• Aim of the task: Entries follow. Give back exactly the lines starting at the one containing "let agiBonus := (agi / (agi + 75)) * 30 in" and ending at the one containing "(calculateCritDamage s", and no other lines.

::::::::

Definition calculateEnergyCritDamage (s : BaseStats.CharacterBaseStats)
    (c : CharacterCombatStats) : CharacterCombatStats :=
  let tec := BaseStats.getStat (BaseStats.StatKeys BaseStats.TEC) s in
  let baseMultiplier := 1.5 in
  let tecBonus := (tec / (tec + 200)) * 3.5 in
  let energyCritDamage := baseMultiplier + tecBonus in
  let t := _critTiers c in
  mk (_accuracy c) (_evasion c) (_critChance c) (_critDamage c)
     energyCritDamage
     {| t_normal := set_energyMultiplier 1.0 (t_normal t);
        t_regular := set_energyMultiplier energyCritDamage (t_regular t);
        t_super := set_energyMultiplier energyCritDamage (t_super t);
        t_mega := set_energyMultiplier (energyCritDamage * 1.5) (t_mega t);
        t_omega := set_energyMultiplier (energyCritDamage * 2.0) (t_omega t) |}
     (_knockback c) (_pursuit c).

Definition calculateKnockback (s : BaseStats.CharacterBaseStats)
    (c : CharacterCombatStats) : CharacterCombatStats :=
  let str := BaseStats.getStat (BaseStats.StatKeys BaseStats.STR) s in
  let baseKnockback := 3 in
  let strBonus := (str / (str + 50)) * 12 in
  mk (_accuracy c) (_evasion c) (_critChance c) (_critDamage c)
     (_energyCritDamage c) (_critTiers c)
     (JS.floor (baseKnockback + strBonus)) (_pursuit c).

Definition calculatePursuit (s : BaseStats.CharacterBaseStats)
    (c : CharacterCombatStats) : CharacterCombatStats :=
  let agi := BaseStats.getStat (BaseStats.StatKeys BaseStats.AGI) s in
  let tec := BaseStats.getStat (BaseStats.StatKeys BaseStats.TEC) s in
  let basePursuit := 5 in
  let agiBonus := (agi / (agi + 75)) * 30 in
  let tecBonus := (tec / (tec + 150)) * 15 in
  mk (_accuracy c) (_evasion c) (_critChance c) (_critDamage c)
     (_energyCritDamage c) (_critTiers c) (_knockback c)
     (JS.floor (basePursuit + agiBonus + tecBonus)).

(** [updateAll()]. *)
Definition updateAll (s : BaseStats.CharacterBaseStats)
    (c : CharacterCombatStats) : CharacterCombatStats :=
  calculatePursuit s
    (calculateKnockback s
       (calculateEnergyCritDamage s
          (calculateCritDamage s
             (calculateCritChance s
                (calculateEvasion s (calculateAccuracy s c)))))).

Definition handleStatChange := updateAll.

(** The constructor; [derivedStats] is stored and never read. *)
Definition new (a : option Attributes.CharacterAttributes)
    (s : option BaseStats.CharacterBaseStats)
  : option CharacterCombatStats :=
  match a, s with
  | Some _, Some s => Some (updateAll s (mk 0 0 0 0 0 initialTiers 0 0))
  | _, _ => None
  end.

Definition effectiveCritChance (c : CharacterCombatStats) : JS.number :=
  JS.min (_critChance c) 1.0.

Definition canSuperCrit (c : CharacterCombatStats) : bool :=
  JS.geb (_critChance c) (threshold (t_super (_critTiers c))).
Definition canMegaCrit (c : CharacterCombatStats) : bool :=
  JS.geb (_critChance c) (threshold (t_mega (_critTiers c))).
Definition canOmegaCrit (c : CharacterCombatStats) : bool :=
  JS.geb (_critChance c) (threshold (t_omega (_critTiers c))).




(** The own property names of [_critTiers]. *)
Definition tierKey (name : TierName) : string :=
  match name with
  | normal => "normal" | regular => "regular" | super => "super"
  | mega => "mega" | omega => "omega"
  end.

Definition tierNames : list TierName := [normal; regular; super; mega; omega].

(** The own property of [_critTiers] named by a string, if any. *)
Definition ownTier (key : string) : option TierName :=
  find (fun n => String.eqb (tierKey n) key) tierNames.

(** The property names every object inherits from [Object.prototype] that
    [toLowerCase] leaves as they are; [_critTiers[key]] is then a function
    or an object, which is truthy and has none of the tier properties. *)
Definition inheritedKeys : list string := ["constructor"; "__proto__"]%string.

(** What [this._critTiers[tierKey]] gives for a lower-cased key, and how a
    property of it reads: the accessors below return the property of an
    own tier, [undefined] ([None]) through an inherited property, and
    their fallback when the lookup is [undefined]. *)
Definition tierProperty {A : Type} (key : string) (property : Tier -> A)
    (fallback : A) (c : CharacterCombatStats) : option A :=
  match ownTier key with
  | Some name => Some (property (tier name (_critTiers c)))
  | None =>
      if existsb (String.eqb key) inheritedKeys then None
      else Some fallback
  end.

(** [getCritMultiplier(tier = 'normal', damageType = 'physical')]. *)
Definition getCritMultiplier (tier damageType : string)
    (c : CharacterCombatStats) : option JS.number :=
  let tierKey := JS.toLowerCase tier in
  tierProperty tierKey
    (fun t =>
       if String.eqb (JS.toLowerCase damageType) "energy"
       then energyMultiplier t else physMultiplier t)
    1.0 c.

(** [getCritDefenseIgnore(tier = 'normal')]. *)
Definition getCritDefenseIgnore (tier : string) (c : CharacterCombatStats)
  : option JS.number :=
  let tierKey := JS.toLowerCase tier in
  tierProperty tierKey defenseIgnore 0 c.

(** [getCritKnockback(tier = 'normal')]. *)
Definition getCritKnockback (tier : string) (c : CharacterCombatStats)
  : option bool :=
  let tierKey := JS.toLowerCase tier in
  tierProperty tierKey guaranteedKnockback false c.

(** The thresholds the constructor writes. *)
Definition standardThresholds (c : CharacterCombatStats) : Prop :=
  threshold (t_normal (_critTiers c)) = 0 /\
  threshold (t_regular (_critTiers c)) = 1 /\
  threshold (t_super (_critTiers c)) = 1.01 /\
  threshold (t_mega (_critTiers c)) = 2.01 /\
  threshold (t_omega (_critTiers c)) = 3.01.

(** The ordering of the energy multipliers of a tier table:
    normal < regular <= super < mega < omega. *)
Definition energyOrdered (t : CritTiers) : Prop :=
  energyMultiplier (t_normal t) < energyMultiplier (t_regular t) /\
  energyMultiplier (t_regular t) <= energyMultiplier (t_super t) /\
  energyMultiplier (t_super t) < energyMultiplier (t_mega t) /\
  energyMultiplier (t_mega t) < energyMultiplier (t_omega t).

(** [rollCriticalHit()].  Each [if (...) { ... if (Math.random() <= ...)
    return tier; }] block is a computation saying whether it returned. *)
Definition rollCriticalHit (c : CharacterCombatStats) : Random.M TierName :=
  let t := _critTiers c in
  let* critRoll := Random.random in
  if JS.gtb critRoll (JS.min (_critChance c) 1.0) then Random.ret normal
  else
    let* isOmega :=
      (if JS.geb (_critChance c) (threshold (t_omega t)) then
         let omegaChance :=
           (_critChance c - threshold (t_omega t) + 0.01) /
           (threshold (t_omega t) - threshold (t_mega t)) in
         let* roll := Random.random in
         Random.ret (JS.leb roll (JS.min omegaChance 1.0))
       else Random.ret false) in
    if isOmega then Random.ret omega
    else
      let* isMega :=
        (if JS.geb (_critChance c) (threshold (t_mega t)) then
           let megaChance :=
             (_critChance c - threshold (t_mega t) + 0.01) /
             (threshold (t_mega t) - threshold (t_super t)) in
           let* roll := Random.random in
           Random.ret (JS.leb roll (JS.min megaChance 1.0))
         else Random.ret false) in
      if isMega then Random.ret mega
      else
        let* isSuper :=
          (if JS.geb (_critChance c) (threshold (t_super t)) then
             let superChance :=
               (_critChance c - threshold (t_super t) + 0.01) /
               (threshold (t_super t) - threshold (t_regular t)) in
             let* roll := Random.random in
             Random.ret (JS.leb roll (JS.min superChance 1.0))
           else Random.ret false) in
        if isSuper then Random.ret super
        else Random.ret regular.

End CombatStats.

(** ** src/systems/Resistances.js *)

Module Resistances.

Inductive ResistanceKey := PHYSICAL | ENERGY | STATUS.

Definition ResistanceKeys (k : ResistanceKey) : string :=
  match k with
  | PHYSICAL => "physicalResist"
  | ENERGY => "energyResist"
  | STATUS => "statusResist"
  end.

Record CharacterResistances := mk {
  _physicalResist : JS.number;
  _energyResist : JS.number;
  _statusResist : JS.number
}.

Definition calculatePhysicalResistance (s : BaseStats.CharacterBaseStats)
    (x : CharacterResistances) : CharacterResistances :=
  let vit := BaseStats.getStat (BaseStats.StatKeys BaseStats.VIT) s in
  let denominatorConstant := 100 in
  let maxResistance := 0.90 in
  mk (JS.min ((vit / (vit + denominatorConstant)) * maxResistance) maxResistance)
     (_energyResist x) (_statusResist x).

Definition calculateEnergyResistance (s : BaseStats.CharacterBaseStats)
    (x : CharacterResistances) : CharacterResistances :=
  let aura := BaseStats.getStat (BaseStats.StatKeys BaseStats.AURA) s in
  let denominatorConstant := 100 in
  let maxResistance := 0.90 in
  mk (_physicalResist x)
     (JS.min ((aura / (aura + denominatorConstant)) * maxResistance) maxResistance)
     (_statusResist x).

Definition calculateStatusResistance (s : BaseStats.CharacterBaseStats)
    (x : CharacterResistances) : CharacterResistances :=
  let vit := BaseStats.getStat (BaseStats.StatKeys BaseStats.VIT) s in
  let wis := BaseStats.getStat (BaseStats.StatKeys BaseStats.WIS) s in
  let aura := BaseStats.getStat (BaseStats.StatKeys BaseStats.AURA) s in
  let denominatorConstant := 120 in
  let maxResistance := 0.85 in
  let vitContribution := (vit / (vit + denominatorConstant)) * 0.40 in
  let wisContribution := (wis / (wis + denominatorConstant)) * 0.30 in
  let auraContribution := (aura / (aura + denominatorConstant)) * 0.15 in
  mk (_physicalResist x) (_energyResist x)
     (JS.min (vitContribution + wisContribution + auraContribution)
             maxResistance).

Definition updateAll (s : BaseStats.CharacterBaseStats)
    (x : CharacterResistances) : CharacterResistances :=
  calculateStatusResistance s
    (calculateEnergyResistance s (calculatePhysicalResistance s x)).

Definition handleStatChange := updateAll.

::::::::

• Exercise solution:
  let agiBonus := (agi / (agi + 75)) * 30 in
  let tecBonus := (tec / (tec + 150)) * 15 in
  mk (_accuracy c) (_evasion c) (_critChance c) (_critDamage c)
     (_energyCritDamage c) (_critTiers c) (_knockback c)
     (JS.floor (basePursuit + agiBonus + tecBonus)).

(** [updateAll()]. *)
Definition updateAll (s : BaseStats.CharacterBaseStats)
    (c : CharacterCombatStats) : CharacterCombatStats :=
  calculatePursuit s
    (calculateKnockback s
       (calculateEnergyCritDamage s
          (calculateCritDamage s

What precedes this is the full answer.